(* ===== verification/WorkflowActivation.v ===== *)
(** WorkflowActivation: which workflows are active in the memory of a main process.

    packages/cli/src/active-workflow-manager.ts: the activation of every active workflow at
    the start and when the process becomes the leader, the queue of activations that
    failed and are tried again, and the calls that deactivate.  A call that waits is a
    process; what it waits for (a query, the triggers of a workflow) ends as an event, in
    any order.  The triggers of one workflow are [TriggerActivation]'s: here a workflow is
    in memory or not, with the version whose triggers run.  Webhooks are not part of the
    state, and the calls that remove a workflow are one event each: their awaits on webhooks
    and triggers are not split. *)

From Stdlib Require Import ZArith Lia.
From stdpp Require Import prelude list strings.
From S2P Require Import Prelude.

Inductive WorkflowActivateMode := Mode_init | Mode_create | Mode_update | Mode_activate | Mode_manual | Mode_leadershipChange.

(** A workflow as it was read: its id, the version that is active, and whether that version
    has trigger or poll nodes. *)
Record WorkflowEntity := mkEntity {
  entity_id : string;
  isArchived : bool;
  activeVersion : option nat;
  has_triggers : bool;
}.

Definition WORKFLOW_REACTIVATE_INITIAL_TIMEOUT : Z := 1000.
Definition WORKFLOW_REACTIVATE_MAX_TIMEOUT : Z := 86400000.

> [Action item]: Reproduce each entry precisely, so that nothing differs from the original.

> [Response to the task]:
(* ===== verification/WorkflowActivation.v ===== *)
(** WorkflowActivation: which workflows are active in the memory of a main process.

    packages/cli/src/active-workflow-manager.ts: the activation of every active workflow at
    the start and when the process becomes the leader, the queue of activations that
    failed and are tried again, and the calls that deactivate.  A call that waits is a
    process; what it waits for (a query, the triggers of a workflow) ends as an event, in
    any order.  The triggers of one workflow are [TriggerActivation]'s: here a workflow is
    in memory or not, with the version whose triggers run.  Webhooks are not part of the
    state, and the calls that remove a workflow are one event each: their awaits on webhooks
    and triggers are not split. *)

From Stdlib Require Import ZArith Lia.
From stdpp Require Import prelude list strings.
From S2P Require Import Prelude.

Inductive WorkflowActivateMode := Mode_init | Mode_create | Mode_update | Mode_activate | Mode_manual | Mode_leadershipChange.

(** A workflow as it was read: its id, the version that is active, and whether that version
    has trigger or poll nodes. *)
Record WorkflowEntity := mkEntity {
  entity_id : string;
  isArchived : bool;
  activeVersion : option nat;
  has_triggers : bool;
}.

Definition WORKFLOW_REACTIVATE_INITIAL_TIMEOUT : Z := 1000.
Definition WORKFLOW_REACTIVATE_MAX_TIMEOUT : Z := 86400000.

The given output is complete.